» **HOW TO COMPLETE THIS TASK**: Nothing but the lines from the one containing "(** A template" through the one containing "[KeyError]. *)", both included, should be given again, each exactly as written below.

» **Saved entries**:
#####
(** * auto_history_pipeline_timecode: fallback synthesizers, segmenter, pipeline

    A shallow embedding of [auto_history_pipeline_timecode.py] and the
    properties of its script synthesizers, its 60-second segmenter, its
    generation strategy and its per-topic pipeline.

    Python [str] values are sequences of Unicode code points; they are
    modelled as lists of code points ([N]).  String literals of the script
    are written as UTF-8 literals and decoded once. *)

From Stdlib Require Import String Ascii DecimalString.
From Stdlib Require Import List NArith ZArith Bool Lia Recdef.
Import ListNotations.

Set Implicit Arguments.

(** ** Python strings *)

Module PyStr.

Definition char := N.
Definition str := list char.

(** UTF-8 decoding of a byte sequence into code points (literals only). *)
Fixpoint utf8_decode (bs : list N) : str :=
  match bs with
  | [] => []
  | b0 :: r0 =>
      if (b0 <? 128)%N then b0 :: utf8_decode r0
      else
        match r0 with
        | [] => [b0]
        | b1 :: r1 =>
            if (b0 <? 224)%N
            then ((b0 - 192) * 64 + (b1 - 128))%N :: utf8_decode r1
            else
              match r1 with
              | [] => [b0; b1]
              | b2 :: r2 =>
                  if (b0 <? 240)%N
                  then ((b0 - 224) * 4096 + (b1 - 128) * 64 + (b2 - 128))%N
                         :: utf8_decode r2
                  else
                    match r2 with
                    | [] => [b0; b1; b2]
                    | b3 :: r3 =>
                        ((b0 - 240) * 262144 + (b1 - 128) * 4096
                         + (b2 - 128) * 64 + (b3 - 128))%N
                          :: utf8_decode r3
                    end
              end
        end
  end.

Fixpoint bytes_of_string (s : String.string) : list N :=
  match s with
  | String.EmptyString => []
  | String.String a r => Ascii.N_of_ascii a :: bytes_of_string r
  end.

(** [u "..."] is the Python string written by the literal. *)
Definition u (s : String.string) : str := utf8_decode (bytes_of_string s).
Arguments u s%_string.

Definition LF : char := 10%N.
Definition SPACE : char := 32%N.
Definition DOT : char := 46%N.
Definition COMMA : char := 44%N.
Definition QUOTE : char := 34%N.
Definition SLASH : char := 47%N.
Definition UNDERSCORE : char := 95%N.

(** Code points that [str.strip()] removes: those for which
    [str.isspace] holds. *)
Definition isspace (c : char) : bool :=
  ((9 <=? c) && (c <=? 13) || (28 <=? c) && (c <=? 32)
   || (c =? 133) || (c =? 160) || (c =? 5760)
   || (8192 <=? c) && (c <=? 8202)
   || (c =? 8232) || (c =? 8233) || (c =? 8239) || (c =? 8287)
   || (c =? 12288))%N.

Fixpoint lstrip (s : str) : str :=
  match s with
  | [] => []
  | c :: r => if isspace c then lstrip r else s
  end.

Definition rstrip (s : str) : str := rev (lstrip (rev s)).

(** [s.strip()] *)
Definition strip (s : str) : str := rstrip (lstrip s).

(** [s.replace(a, b)] for one-character [a] and [b]. *)
Definition replace (a b : char) (s : str) : str :=
  map (fun c => if (c =? a)%N then b else c) s.

(** [s.split(sep)] for a one-character separator: never the empty list. *)
Fixpoint split (sep : char) (s : str) : list str :=
  match s with
  | [] => [[]]
  | c :: r =>
      if (c =? sep)%N then [] :: split sep r
      else
        match split sep r with
        | [] => [[c]]
        | w :: ws => (c :: w) :: ws
        end
  end.

(** [sep.join(xs)] *)
Fixpoint join (sep : str) (xs : list str) : str :=
  match xs with
  | [] => []
  | [x] => x
  | x :: r => x ++ sep ++ join sep r
  end.

(** [s.startswith(p)] *)
Fixpoint startswith (s p : str) : bool :=
  match p, s with
  | [], _ => true
  | _ :: _, [] => false
  | a :: p', b :: s' => (a =? b)%N && startswith s' p'
  end.

(** Truth value of a string: non-empty. *)
Definition truthy (s : str) : bool :=
  match s with [] => false | _ :: _ => true end.

Fixpoint str_eqb (a b : str) : bool :=
  match a, b with
  | [], [] => true
  | x :: a', y :: b' => (x =? y)%N && str_eqb a' b'
  | _, _ => false
  end.

(** [needle in hay] *)
Fixpoint contains (hay needle : str) : bool :=
  startswith hay needle
  || match hay with
     | [] => false
     | _ :: r => contains r needle
     end.

(** [s.endswith(p)] *)
Definition endswith (s p : str) : bool := startswith (rev s) (rev p).

End PyStr.
Import PyStr.
Arguments u s%_string : simpl never.


(** ** Python values and control *)

Module Py.

(** Exceptions: those derived from [Exception] (caught by
    [except Exception]) carry the text of [str(e)]; [SystemExit] is not
    caught by such a handler. *)
Inductive exn : Type :=
| Exception (msg : str)
| SystemExit (code : Z).

Inductive outcome (A : Type) : Type :=
| Ret (a : A)
| Raise (e : exn).
Arguments Ret {A} a.
Arguments Raise {A} e.

Definition bind {A B} (c : outcome A) (k : A -> outcome B) : outcome B :=
  match c with
  | Ret a => k a
  | Raise e => Raise e
  end.

Definition len {A} (l : list A) : Z := Z.of_nat (length l).

(** [l[i]], negative indices counted from the end; [IndexError] outside. *)
Definition getitem {A} (l : list A) (i : Z) : outcome A :=
  let j := if (i <? 0)%Z then (i + len l)%Z else i in
  if (j <? 0)%Z then Raise (Exception (u "list index out of range"))
  else
    match nth_error l (Z.to_nat j) with
    | Some a => Ret a
    | None => Raise (Exception (u "list index out of range"))
    end.

Definition clamp (n i : Z) : Z :=
  if (i <? 0)%Z then Z.max 0 (i + n) else Z.min i n.

(** [l[start:stop]], either bound possibly omitted. *)
Definition slice {A} (l : list A) (start stop : option Z) : list A :=
  let n := len l in
  let lo := match start with None => 0%Z | Some i => clamp n i end in
  let hi := match stop with None => n | Some j => clamp n j end in
  firstn (Z.to_nat (hi - lo)) (skipn (Z.to_nat lo) l).

(** [[x.strip() for x in xs if x.strip()]] *)
Definition stripped_nonempty (xs : list str) : list str :=
  map strip (filter (fun x => truthy (strip x)) xs).

(** [str(n)] for an integer. *)
Definition str_of_int (n : Z) : str :=
  bytes_of_string (DecimalString.NilEmpty.string_of_int (Z.to_int n)).

(** [range(n)] *)
Definition range (n : nat) : list Z := map Z.of_nat (seq 0 n).

(** A [for] loop whose body may raise. *)
Fixpoint for_each {A S} (xs : list A) (body : S -> A -> outcome S) (s : S)
  : outcome S :=
  match xs with
  | [] => Ret s
  | x :: r => bind (body s x) (for_each r body)
  end.

(** Dictionary with string keys, in insertion order; [d[k]]. *)
Fixpoint dict_getitem {V} (d : list (str * V)) (k : str) : outcome V :=
  match d with
  | [] => Raise (Exception ([39%N] ++ k ++ [39%N]))
  | (k', v) :: r => if str_eqb k' k then Ret v else dict_getitem r k
  end.

End Py.
Import Py.

Declare Scope py_scope.
Delimit Scope py_scope with py.
Notation "'let*' x ':=' c 'in' k" := (bind c (fun x => k))
  (at level 10, x name, c at level 100, k at level 200) : py_scope.
Open Scope py_scope.

(** ** Prompt templates *)

(** A template as [str.format] parses it: literal text and named
    replacement fields. *)
Inductive piece : Type :=
| Lit (s : str)
| Field (name : str).

Definition template := list piece.

(** [t.format(NAME=value, ...)]: a field without a keyword argument is a
    [KeyError]. *)
Fixpoint format (t : template) (kwargs : list (str * str)) : outcome str :=
  match t with
  | [] => Ret []
  | Lit s :: r => let* rest := format r kwargs in Ret (s ++ rest)
  | Field name :: r =>
      let* v := dict_getitem kwargs name in
      let* rest := format r kwargs in
      Ret (v ++ rest)
  end.

Definition PROMPT_LONG_vi : template :=
  [ Lit (u "Bạn là một nhà biên soạn nội dung lịch sử. Hãy viết một kịch bản tường thuật dài 300–500 từ về chủ đề: " ++ [QUOTE]);
    Field (u "TOPIC");
    Lit ([QUOTE] ++ u "."
          ++ [LF] ++ u "Yêu cầu:"
          ++ [LF] ++ u "- Mở đầu gây tò mò, có câu hook hấp dẫn."
          ++ [LF] ++ u "- Trình bày mạch lạc theo thời gian, có cao trào."
          ++ [LF] ++ u "- Dùng ngôn từ dễ hiểu, phù hợp video YouTube (độ dài ~5-8 phút khi đọc chậm)."
          ++ [LF] ++ u "- Kết thúc có tính gợi mở để người xem muốn tìm hiểu thêm."
          ++ [LF] ++ u "Ngôn ngữ: Tiếng Việt."
          ++ [LF] ++ u "Trả về plain text.") ].

Definition PROMPT_LONG_en : template :=
  [ Lit (u "You are a historical content writer. Write a 300–500 word narrative script about: " ++ [QUOTE]);
    Field (u "TOPIC");
    Lit ([QUOTE] ++ u "."
          ++ [LF] ++ u "Requirements:"
          ++ [LF] ++ u "- Start with a compelling hook."
          ++ [LF] ++ u "- Present chronologically with a climax."
          ++ [LF] ++ u "- Use clear language suitable for a YouTube narration."
          ++ [LF] ++ u "- End with a thought-provoking closing inviting further exploration."
          ++ [LF] ++ u "Return plain text.") ].

Definition PROMPT_LONG : list (str * template) :=
  [ (u "vi", PROMPT_LONG_vi);
    (u "en", PROMPT_LONG_en) ].

Definition PROMPT_FROM_SUMMARY_vi : template :=
  [ Lit (u "Bạn nhận được một đoạn tóm tắt Wikipedia sau:"
          ++ [LF]
          ++ [LF] ++ [QUOTE]);
    Field (u "SUMMARY");
    Lit ([QUOTE]
          ++ [LF]
          ++ [LF] ++ u "Hãy chuyển nội dung này thành một kịch bản kể chuyện lịch sử (300–400 từ) theo phong cách gần gũi, như một người dẫn chuyện trên video."
          ++ [LF] ++ u "- Giữ tính chính xác nhưng giảm khô khan."
          ++ [LF] ++ u "- Thêm chi tiết thú vị hoặc ngữ cảnh lịch sử nếu thích hợp."
          ++ [LF] ++ u "- Giữ giọng văn hấp dẫn, phù hợp khán giả phổ thông."
          ++ [LF] ++ u "Ngôn ngữ: Tiếng Việt."
          ++ [LF] ++ u "Trả về plain text.") ].

Definition PROMPT_FROM_SUMMARY_en : template :=
  [ Lit (u "You receive the following Wikipedia summary:"
          ++ [LF]
          ++ [LF] ++ [QUOTE]);
    Field (u "SUMMARY");
    Lit ([QUOTE]
          ++ [LF]
          ++ [LF] ++ u "Convert this into a 300–400 word historical storytelling script in a friendly, narrator style suitable for a video."
          ++ [LF] ++ u "- Keep accuracy but reduce dryness."
          ++ [LF] ++ u "- Add interesting details or context where relevant."
          ++ [LF] ++ u "- Maintain an engaging tone for a general audience."
          ++ [LF] ++ u "Language: English."
          ++ [LF] ++ u "Return plain text.") ].

Definition PROMPT_FROM_SUMMARY : list (str * template) :=
  [ (u "vi", PROMPT_FROM_SUMMARY_vi);
    (u "en", PROMPT_FROM_SUMMARY_en) ].

Definition PROMPT_SHORT_vi : template :=
  [ Lit (u "Bạn là storyteller. Viết kịch bản ngắn (100–150 từ) về " ++ [QUOTE]);
    Field (u "TOPIC");
    Lit ([QUOTE] ++ u " để dùng cho video Shorts/TikTok (khoảng 1 phút)."
          ++ [LF] ++ u "Yêu cầu:"
          ++ [LF] ++ u "- Bắt đầu bằng 1 câu hỏi hoặc 1 sự thật gây tò mò."
          ++ [LF] ++ u "- Trình bày nhanh, rõ ràng: 3 ý ngắn (mỗi ý 1 câu)."
          ++ [LF] ++ u "- Kết thúc 1 câu CTA (kêu gọi like/subscribe hoặc " ++ [QUOTE] ++ u "xem tiếp" ++ [QUOTE] ++ u ")."
          ++ [LF] ++ u "Ngôn ngữ: Tiếng Việt."
          ++ [LF] ++ u "Trả về plain text.") ].

Definition PROMPT_SHORT_en : template :=
  [ Lit (u "You are a storyteller. Write a short 100–150 word script about " ++ [QUOTE]);
    Field (u "TOPIC");
    Lit ([QUOTE] ++ u " for a Shorts/TikTok (~1 minute)."
          ++ [LF] ++ u "Requirements:"
          ++ [LF] ++ u "- Start with a question or striking fact."
          ++ [LF] ++ u "- Present 3 concise points (one sentence each)."
          ++ [LF] ++ u "- End with a CTA (subscribe/like or " ++ [QUOTE] ++ u "learn more" ++ [QUOTE] ++ u ")."
          ++ [LF] ++ u "Language: English."
          ++ [LF] ++ u "Return plain text.") ].

Definition PROMPT_SHORT : list (str * template) :=
  [ (u "vi", PROMPT_SHORT_vi);
    (u "en", PROMPT_SHORT_en) ].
#####
» **RESPONSE TO THIS EXERCISE**:
(** A template as [str.format] parses it: literal text and named
    replacement fields. *)
Inductive piece : Type :=
| Lit (s : str)
| Field (name : str).

Definition template := list piece.

(** [t.format(NAME=value, ...)]: a field without a keyword argument is a
    [KeyError]. *)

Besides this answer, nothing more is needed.